● **Exercise aim**
Beginning with the line that contains "Some origin =>" and concluding with the final line of the listing below, output each line exactly, and only those lines.

● **Provided material**
(** The rules about the children of the active turn, then the plain ones. *)
Definition normalize_active (items : list (string * string)) (a : ActiveTurn) (e : AgentEvent)
  : NormalizedBatch * option ActiveTurn * list (string * string) :=
  let turn := TurnEnvelope (act_turnId a) in
  if bool_decide (is_Some (act_pendingCompletion a)) && negb (is_terminal_event e) && negb (is_status e)
     && negb (known_child_event a e)
  then (batch [], Some a, items)
  else
    match launches_child e with
    | Some c =>
        if decide (tu_itemId c ∈ act_completedChildren a) then (batch [], Some a, items)
        else (batch [turn e],
              Some (a <| act_children ::= jm_set (tu_itemId c) (launch_child c) |>),
              rememberItem items e (act_turnId a))
    | None =>
        match closes_child a e with
        | Some item =>
            let children := jm_delete item (act_children a) in
            match children, act_pendingCompletion a with
            | [], Some reason => (ending [turn e; turn (Completed reason)] a, None, items)
            | _, _ =>
                (batch [turn e],
                 Some (a <| act_children := children |>
                         <| act_completedChildren := act_completedChildren a ∪ {[item]} |>),
                 items)
            end
        | None =>
            match completion_request e with
            | Some reason =>
                if has_children a then
                  match act_pendingCompletion a with
                  | Some _ => (batch [], Some a, items)
                  | None =>
                      (batch ((λ c, turn (progress_event c)) <$> jm_values (act_children a)),
                       Some (a <| act_pendingCompletion := Some reason |>), items)
                  end
                else normalize_plain items (Some a) e
            | None => normalize_plain items (Some a) e
            end
        end
    end.

(** The [Ref.modify] of [normalize]. *)
Definition normalize_event (items : list (string * string)) (active : option ActiveTurn)
    (e : AgentEvent) : NormalizedBatch * option ActiveTurn * list (string * string) :=
  if is_session_event e then (batch [SessionEnvelope (Agent e)], active, items)
  else
    match originTurnOf items e with
    | Some origin =>
        if decide (Some origin = act_turnId <$> active) then
          match active with
          | Some a => normalize_active items a e
          | None => normalize_plain items None e
          end
        else (batch [TurnEnvelope origin e], active, rememberItem items e origin)
    | None =>
        match active with
        | Some a => normalize_active items a e
        | None => normalize_plain items None e
        end
    end.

● **Result**
    | Some origin =>
        if decide (Some origin = act_turnId <$> active) then
          match active with
          | Some a => normalize_active items a e
          | None => normalize_plain items None e
          end
        else (batch [TurnEnvelope origin e], active, rememberItem items e origin)
    | None =>
        match active with
        | Some a => normalize_active items a e
        | None => normalize_plain items None e
        end
    end.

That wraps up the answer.